Roving remedy: Methodist Hospital’s new high-tech ambulance provides immediate stroke care • Brooklyn Paper

Roving remedy: Methodist Hospital’s new high-tech ambulance provides immediate stroke care

Fast track: Methodist Hospital’s new Mobile Stroke Treatment vehicle will give the medical center rapid response capabilities that mitigate the risk of brain damage and death in patients.
Photo by Adriana Lopetrone

It’s a stroke of good fortune.

Stroke victims in the greater Park Slope area will have a better chance of surviving the deadly brain attacks with the debut of a local hospital’s mobile emergency room tailor-made to provide immediate treatment.

The so-called “mobile stroke-treatment unit,” which leaders at Methodist Hospital will begin deploying on May 28, is outfitted with equipment and emergency responders capable of starting victims’ care the second the high-tech ambulance arrives on the scene, according to a physician.

“Response time is a critical factor in stroke recovery … we are bringing the emergency room directly to a patient suffering a stroke,” said Dr. Matthew Fink, the chief neurologist at New York-Presbyterian Hospital, which in 2016 merged with Methodist after decades of working closely with the local institution. “This is a game changer.”

The specialty ambulance is staffed by two paramedics, a registered nurse, and an expert trained to use the vehicle’s on-board brain scanner to immediately detect signs of a stroke — the fifth leading cause of death in the country, according to National Stroke Association statistics.

The roving emergency room also features telecommunication equipment its crew can use to video conference with neurologists, who can advise on treatment as the patient is rushed to the hospital.

Methodist Hospital’s experts treat more than 400 stroke victims each year, and roughly 85 percent of those victims suffer a type of brain attack that can be mitigated by the immediate use of an intravenous medication that busts clots preventing blood flow to the vital organ in their skulls, the hospital’s top stroke doctor said.

But the IV tpa medication, which will also be aboard the mobile emergency rooms, is only effective if administered within roughly four hours of suffering the type of stroke it treats, according to Dr.

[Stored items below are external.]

Lemma compact_loop_spec : forall n input i d prev imm w cache pend cs chunks cur,
  cursor_at okt icompare I (map entry_kv es) input i -> (length es - i < n)%nat ->
  drop_remembers ucmp d prev -> ptrs_upto ucmp (compaction E cs) prev -> key_sorted ucmp (option_list prev ++ drop i es) ->
  written_now w cache pend cs chunks cur -> concat chunks ++ cur ++ kept_from prev (drop i es) = total ->
  exists w' cache' pend' cs' chunks' cur' input',
    compact_loop E NowMicros extend z C ucmp options_ dbname cache_id garbage fuel I n input d imm cs
        (running w cache pend (length (outputs E cs))) =
      Some (running w' cache' pend' (length (outputs E cs')), (input', imm, cs', Status_OK)) /\
    written_now w' cache' pend' cs' chunks' cur' /\ concat chunks' ++ cur' = total /\
    cursor_at okt icompare I (map entry_kv es) input' (length es).
Proof using All.
  induction n as [|n IH]; intros input i d prev imm w cache pend cs chunks cur Hi Hn Hd Hp Hs Hw Ht; [lia|]. cbn [compact_loop]. dbm.
  change (shutting_down_ (running w cache pend (length (outputs E cs)))) with (shutting_down_ db0). rewrite Hdown. cbn [negb].
  rewrite andb_true_r, (cur_valid _ _ Hi), length_map. destruct (i <? length es)%nat eqn:Ei; boolprop; cbn [negb].
  2:{ dbm. exists w, cache, pend, cs, chunks, cur, input. split; [done|]. split; [done|].
      pose proof (cur_bound _ _ Hi) as Hb. rewrite length_map in Hb. rewrite drop_ge in Ht by lia. cbn [Prune.survivors] in Ht.
      rewrite app_nil_r in Ht. split; [done|]. by replace (length es) with i by lia. }
  dbm. change (has_imm_ (running w cache pend (length (outputs E cs)))) with (has_imm_ db0). rewrite Himm. dbm.
  destruct (lookup_lt_is_Some_2 es i Ei) as [e He].
  destruct (cur_entry _ _ (entry_kv e) Hi) as [Ek Ev].
  { change (map entry_kv es) with (entry_kv <$> es). by rewrite list_lookup_fmap, He. }
  rewrite Ek, Ev. cbn [entry_kv fst snd]. rewrite (drop_S es e i He) in Hs, Ht.
  destruct (cur_next _ _ Hi) as (input2 & En & Hi2); [by rewrite length_map|].
  rewrite (cur_status _ _ Hi).
  destruct (ShouldStopBefore ucmp (max_file_size options_) (compaction E cs) (entry_ikey e)) as [c1 stop] eqn:Estop.
  destruct (ShouldStopBefore_core _ _ _ _ _ _ Estop) as [Hc1 Hptr1].
  pose proof (written_set_compaction _ _ _ _ _ _ c1 Hc1 Hw) as Hw1.
  destruct (stop_spec w cache pend (set_compaction E cs c1) chunks cur stop Hw1) as (w2 & cache2 & cs2 & chunks2 & cur2 & Eq2 & Ec2 & Hw2 & Et2 & _).
  change (outputs E (set_compaction E cs c1)) with (outputs E cs) in Eq2.
  erewrite bind_step by exact Eq2. cbn [ok Status_OK state_ negb]. cbn [set_compaction compaction] in Ec2.
  pose proof (wr_snap _ _ _ _ _ (wr_progress _ _ _ _ _ _ _ Hw2)) as Hsn.
  destruct (below_core (compaction E cs2) (wr_core _ _ _ _ _ (wr_progress _ _ _ _ _ _ _ Hw2))) as [Hbel Hiv].
  destruct (drop_step_spec ucmp (compaction E cs2) snap d prev e) as (ptrs & d' & Eds & Hd' & Hp').
  { done. } { by rewrite Hiv. } { rewrite list.Forall_forall in Hes. by eapply Hes, list_elem_of_lookup_2. } { done. }
  { intros k Hk. rewrite Ec2. unfold core in Hc1. injection Hc1 as _ _ Hiv1 _ _ _. rewrite Hiv1, Hptr1. by apply Hp. }
  { destruct prev as [x|]; [|done]. apply StronglySorted_inv in Hs as [_ Hs]. by apply list.Forall_cons in Hs as [Hs _]. }
  rewrite Hsn, Eds, Hbel. set (cs3 := set_compaction E cs2 (set_ptrs (compaction E cs2) ptrs)).
  assert (written_now w2 cache2 pend cs3 chunks2 cur2) as Hw3 by (by apply written_set_compaction).
  assert (key_sorted ucmp (option_list (Some e) ++ drop (S i) es)) as Hs'.
  { destruct prev as [x|]; [by apply StronglySorted_inv in Hs as [Hs _]|done]. }
  cbn [Prune.survivors] in Ht. destruct (covered ucmp snap prev e || obsolete snap (below ucmp c0) e).
  - dbm. cbn [ok Status_OK state_ negb]. rewrite En. dbm.
    change (outputs E cs2) with (outputs E cs3). apply (IH _ (S i) d' (Some e)) with (chunks := chunks2) (cur := cur2); try done; [lia|].
    rewrite app_assoc, Et2, <- app_assoc. exact Ht.
  - destruct (add_output_spec w2 cache2 pend cs3 chunks2 cur2 e (kept_from (Some e) (drop (S i) es)) Hw3)
      as (w4 & cache4 & pend4 & cs4 & chunks4 & cur4 & Eq4 & Ec4 & Hw4 & Et4); [by rewrite app_assoc, Et2, <- app_assoc|].
    change (outputs E cs3) with (outputs E cs2) in Eq4. erewrite bind_step by exact Eq4. cbn [ok Status_OK state_ negb]. rewrite En. dbm.
    apply (IH _ (S i) d' (Some e)) with (chunks := chunks4) (cur := cur4); try done; [lia|by rewrite Ec4|].
    rewrite app_assoc, Et4. rewrite <- Ht, (app_assoc (concat chunks)), <- Et2, <- !app_assoc. done.
Qed.
Lemma install_sorted v' cp :
  new_files_ (edit_ c) = [] -> distinct_files v -> (forall l, Forall (fun f => number f < next) (level_files v l)) -> version_sorted ucmp (files_ v) ->
  files_ v' = saved ucmp cp (files_ v) [install_edit c (outputs E cs')] -> version_sorted ucmp (files_ v') /\ distinct_files v'.
Proof using All.
  intros R7 Hdist Hnum Hvs Hv'. pose proof (install_fresh R7 Hdist Hnum) as Hfresh. rewrite Hv'.
  split; [by apply saved_sorted|]. intros l fs Hl. rewrite Hv' in Hl.
  assert (is_Some (files_ v !! l)) as [base Hb].
  { apply lookup_lt_is_Some_2. apply lookup_lt_Some in Hl. rewrite length_saved in Hl by apply Hvs. by destruct Hvs as [-> _]. }
  destruct (saved_lookup ucmp cp (files_ v) [install_edit c (outputs E cs')] l base Hvs Hfresh Hb) as (fs' & Efs & _ & Hperm).
  assert (fs' = fs) as -> by congruence. rewrite Hperm. cbn [fold_left]. unfold edited.
  specialize (Hfresh l base Hb). unfold fresh_files in Hfresh. cbn [map concat] in Hfresh. rewrite app_nil_r in Hfresh.
  eapply sublist_NoDup; [exact Hfresh|]. apply sublist_map, sublist_app; [apply sublist_filter|done].
Qed.

(** The version that the edit makes. *)
Lemma installed_version v' cp :
  runnable v c -> version_holds ucmp (stored (db_world db) contents) contents v ->
  version_sorted ucmp (files_ v) -> distinct_files v -> (forall l, Forall (fun f => number f < next) (level_files v l)) ->
  (forall l, zlen (level_files v l) + zlen es < 2 ^ 31) ->
  es ≡ₚ level_entries contents (inputs0 c) ++ level_entries contents (inputs1 c) ->
  files_ v' = saved ucmp cp (files_ v) [install_edit c (outputs E cs')] ->
  Compacted ucmp (stored (db_world db) contents) (stored w' contents') contents contents' v v' c snap metas es.
Proof using All.
  intros [R1 R2 R3 R4 R5 R6 R7 _ R8] Hv Hvs Hdist Hnum Hcnt HP Hv'.
  assert (forall l, NoDup (map number (level_files v l))) as Hnums.
  { intros l. unfold level_files. destruct (files_ v !! l) as [base|] eqn:Eb; cbn; [by apply (Hdist l)|constructor]. }
  pose proof (install_fresh R7 Hdist Hnum) as Hfresh.
  assert (forall l, level_files v' l ≡ₚ rest_at v c l ++ outputs_at c metas l /\ files_sorted ucmp (level_files v' l)) as Hlev.
  { intros l. unfold level_files at 1 2. rewrite Hv'. destruct (files_ v !! l) as [base|] eqn:Eb.
    - destruct (saved_lookup ucmp cp (files_ v) [install_edit c (outputs E cs')] l base Hvs Hfresh Eb) as (fs & -> & Hs & Hperm).
      cbn [from_option default id]. split; [|done]. rewrite Hperm. cbn [fold_left]. unfold edited, rest_at, level_files. rewrite Eb. cbn [from_option default id].
      rewrite install_new by done. unfold outputs_at. f_equiv.
      rewrite (list_filter_iff (fun f => number f ∉ edit_deleted l (install_edit c (outputs E cs'))) (fun f => number f ∉ map number (inputs_at c l))); [done|].
      intros f. by rewrite install_deleted.
    - assert (length (files_ v) <= l)%nat as Hl by (by apply lookup_ge_None). destruct Hvs as [Hvl Hvs].
      assert (saved ucmp cp (files_ v) [install_edit c (outputs E cs')] !! l = None) as ->.
      { apply lookup_ge_None. by rewrite length_saved, <- Hvl. }
      cbn. split; [|constructor]. unfold rest_at, level_files, outputs_at. rewrite Eb. pose proof (co_level _ _ _ R1).
      rewrite decide_False by lia. done. }
  split; try done.
  - apply Hlev.
  - intros l _. apply Hlev.
  - intros l. rewrite (proj1 (Hlev l)), length_app. specialize (Hcnt l).
    assert (length (rest_at v c l) <= length (level_files v l))%nat as H1 by apply length_filter.
    assert (length (outputs_at c metas l) <= length es)%nat as H2.
    { unfold outputs_at. destruct (decide _); [|cbn; lia]. rewrite length_map, outputs_length. apply chunks_length. }
    lia.
  - intros l f Hf. specialize (Hnum l). rewrite list.Forall_forall in Hnum. specialize (Hnum f Hf).
    split; [by apply (contents_with_extends E C db contents chunks)|]. intros Hst. apply old_stored; [|done]. destruct Hst as [? _]. lia.
  - apply metas_hold.
  - apply metas_sorted.
  - apply metas_entries.
Qed.
End Outputs.

(** The state before and after: the tables of the current version are files, the
    cache knows no number that is still to come, and the manifest is open. *)
Record db_stored db contents (mem_es imm_es : list Entry) (v : Version) (room : nat) : Prop := {
  st_holds : exists hs, db_holds contents db mem_es imm_es v hs;
  st_tables : version_holds ucmp (stored (db_world db) contents) contents v;
  st_sorted : version_sorted ucmp (files_ v);
  st_distinct : distinct_files v;
  st_numbers : forall l, Forall (fun f => number f < vs_next_file_number (versions_ db)) (level_files v l);
  st_next : 0 < vs_next_file_number (versions_ db);
  st_cache : cache_below (vs_next_file_number (versions_ db)) contents room (table_cache_ db);
  st_manifest : exists n edits log, vs_descriptor (versions_ db) = Some log /\
    descriptor_at E wcontents fname extend dbname n edits log }.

Natalie Cheng, who said providing timely care is a big reason for rolling out the special ambulance — because victims often show up at the hospital when it’s too late.

“We hope to reach those patients quickly, because getting treatment as soon as possible is necessary,” said Dr. Cheng.

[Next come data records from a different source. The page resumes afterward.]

(* ===== verification/DbWrite.v ===== *)
(** * Writing to a database

    [DBImpl::Write] (src/db/db_impl.cc) against what a client expects: the
    database is a map from user keys to values, a write applies its operations in
    order, all writers of a group get the group's status, and the log has one more
    record.  And the way errors stop it: after a background error no write, no
    background work and no deletion of files changes anything. *)

From Stdlib Require Import SpecFloat.
From stdpp Require Import gmap sets sorting.
From S2P Require Import Snapshot Prelude Slice Coding Crc32c Comparator DbFormat Hash Cache WriteBatch LogFormat LogWriter LogReader Filename.
From S2P Require Import Iterator SkipList Arena MemTable Entries MemIter View BlockBuilder Block DbIter Merger Format FilterBlock TableBuilder Table.
From S2P Require Import VersionEdit VersionFiles VersionBuilder Compaction VersionGet VersionIter TableCache Env BuildTable.
From S2P Require Import DbOptions VersionSet PerfCounters DbState DbImpl DbClient DbOpen DbView.

(** ** The map *)

Section Map.
Context (ucmp : Comparator) `{!ComparatorLaws ucmp}.
Abbreviation ucompare := (Compare ucmp).

(** What an operation does to a map. *)
Definition apply_op (values : bytes -> option bytes) (op : BatchOp) : bytes -> option bytes := fun u =>
  match op with
  | OpPut key value => match ucompare key u with Eq => Some value | _ => values u end
  | OpDelete key => match ucompare key u with Eq => None | _ => values u end
  end.

Definition op_entry (s : Z) (op : BatchOp) : Entry :=
  match op with OpPut key value => mkEntry s kTypeValue key value | OpDelete key => mkEntry s kTypeDeletion key [] end.

(** One newest entry in front. *)
Lemma lookup_newer e es u s :
  NoDup (map e_seq (e :: es)) -> Forall (fun x => e_seq x < e_seq e) es ->
  lookup_entry ucmp (e :: es) u s =
  if visible ucmp u s e then match e_type e with kTypeValue => Some (e_value e) | kTypeDeletion => None end else lookup_entry ucmp es u s.
Proof using All.
  intros Hnd Hes. unfold lookup_entry. change (e :: es) with ([e] ++ es) in *. rewrite (newest_app ucmp); [|done|].
  - unfold newest. cbn [fold_left]. destruct (visible ucmp u s e); done.
  - intros e1 e2 ->%list_elem_of_singleton H2 _. rewrite list.Forall_forall in Hes. by apply Hes.
Qed.
Lemma flush_edit_new level n size small large logfile l :
  edit_new l (flush_edit level n size small large logfile) = if decide (l = level) then [prepare_file (FileMetaData_new n size small large)] else [].
Proof using Type.
  unfold edit_new. change (new_files_ (flush_edit level n size small large logfile)) with [(Z.of_nat level, FileMetaData_new n size small large)].
  rewrite filter_cons. cbn [fst]. rewrite Nat2Z.id. destruct (decide (level = l)) as [->|Hne]; [by rewrite decide_True by done|by rewrite decide_False by done].
Qed.

Lemma flush_edit_deleted level n size small large logfile l : edit_deleted l (flush_edit level n size small large logfile) = [].
Proof using Type. done. Qed.

Lemma filter_nothing (fs : list FileMetaData) : filter (fun f => number f ∉ ([] : list Z)) fs = fs.
Proof using Type. induction fs as [|f fs IH]; [done|]. rewrite filter_cons_True by apply not_elem_of_nil. by rewrite IH. Qed.

Section Table.
Context contents (w w' : World E) v (level : nat) (n : Z) ks (tbl : bytes) (logfile : Z).
Abbreviation m := (range_of (new_meta n) ks).
Abbreviation edit := (flush_edit level n (zlen tbl) (smallest m) (largest m) logfile).
Abbreviation new := (prepare_file (FileMetaData_new n (zlen tbl) (smallest m) (largest m))).
Abbreviation contents' := (contents_with_table contents n ks).
Context (Hfiles : files w' = <[table_name dbname n := tbl]> (files w)) (Ht : table_bytes extend z ucmp o ok_keys ks tbl).
Context (Hne : ks <> []) (Hok : Forall entry_ok ks) (Hnd : NoDup (map e_seq ks)) (Hn : 0 < n < 2 ^ 64).
Context (Hv : version_holds ucmp (stored w contents) contents v) (Hvs : version_sorted ucmp (files_ v)) (Hdist : distinct_files v)
  (Hnum : forall l, Forall (fun f => number f < n) (level_files v l)) (Hcnt : forall l, zlen (level_files v l) + 1 < 2 ^ 31).
Context (Hlevel : (level <= kMaxMemCompactLevel)%nat)
  (Hclear : (0 < level)%nat -> forall l, (l <= level)%nat -> ~ level_overlaps ucmp v (small_user m) (large_user m) l).

Lemma flush_new_holds : file_holds ucmp (stored w' contents') contents' new.
Proof using All.
  destruct ks as [|a ks'] eqn:Ek; [done|]. rewrite <- Ek in *. assert (es_sorted ucmp ks) as Hs by (apply Ht).
  split; unfold file_entries; cbn [prepare_file FileMetaData_new number smallest largest]; rewrite ?contents_with_new; try done.
  - split; [done|]. exists tbl. cbn [prepare_file FileMetaData_new number file_size]. rewrite contents_with_new. split; [done|]. split; [done|]. left.
    by rewrite Hfiles, lookup_insert_eq.
  - intros e He. by destruct (range_holds ucmp (new_meta n) ks e Hs He) as (H1 & H2 & _).
  - destruct (range_holds ucmp (new_meta n) ks a Hs) as (_ & _ & b & Hb & El); [rewrite Ek; by left|]. by exists b.
Qed.

Lemma flush_fresh : fresh_edits (files_ v) [edit].
Proof using All.
  intros l base Hb. unfold fresh_files. cbn [map concat]. rewrite app_nil_r, map_app, flush_edit_new. apply list.NoDup_app. split; [by apply (Hdist l)|].
  assert (level_files v l = base) as El by (unfold level_files; by rewrite Hb).
  destruct (decide _); cbn [map]; [|split; [intros x _; apply not_elem_of_nil|constructor]]. split; [|apply NoDup_singleton].
  intros k (f & -> & Hf)%list_elem_of_fmap Hx%list_elem_of_singleton. specialize (Hnum l). rewrite El, list.Forall_forall in Hnum.
  specialize (Hnum f Hf). cbn in Hx. lia.
Qed.

Lemma flush_levels v' cp l : files_ v' = saved ucmp cp (files_ v) [edit] ->
  level_files v' l ≡ₚ level_files v l ++ new_at level new l /\ files_sorted ucmp (level_files v' l).
Proof using All.
  intros Hv'. unfold level_files. rewrite Hv'. destruct (files_ v !! l) as [base|] eqn:Eb.
  - destruct (saved_lookup ucmp cp (files_ v) [edit] l base Hvs flush_fresh Eb) as (fs & -> & Hs & Hperm).
    cbn [from_option default id]. split; [|done]. rewrite Hperm. cbn [fold_left]. unfold edited. rewrite flush_edit_new, flush_edit_deleted. unfold new_at.
    by rewrite filter_nothing.
  - assert (length (files_ v) <= l)%nat as Hl by (by apply lookup_ge_None). destruct Hvs as [Hvl _].
    assert (saved ucmp cp (files_ v) [edit] !! l = None) as -> by (apply lookup_ge_None; by rewrite length_saved, <- Hvl).
    cbn. split; [|constructor]. unfold new_at. rewrite decide_False; [done|]. unfold kMaxMemCompactLevel, kNumLevels in *. lia.
Qed.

The Brooklyn stroke-treatment unit’s arrival follows the debut of similar vehicles in Queens and Manhattan, bringing the number of specialty ambulances in the larger New York-Presbyterian network to three — the most at any hospital in the country, a rep said.

The Manhattan vehicle responded to 454 emergencies in its first year of service, according to the rep, who said its crew provided stroke treatment roughly 40 minutes faster on average than a standard ambulance.

And Methodist Hospital’s vehicle will also be integrated into the city’s emergency-response system, allowing 911 operators to dispatch it along with city paramedics responding to stroke victims, according to the Fire Department chief.

“The FDNY is proud to once again partner with New York-Presbyterian to integrate two new mobile stroke-treatment Units into the 911 system for rapid treatment of patients,” said Fire Commissioner Daniel Nigro.

Medical-center bigwigs purchased the ambulance with money from a foundation funded by the fortune of a late commercial real-estate executive from New York City, the rep said.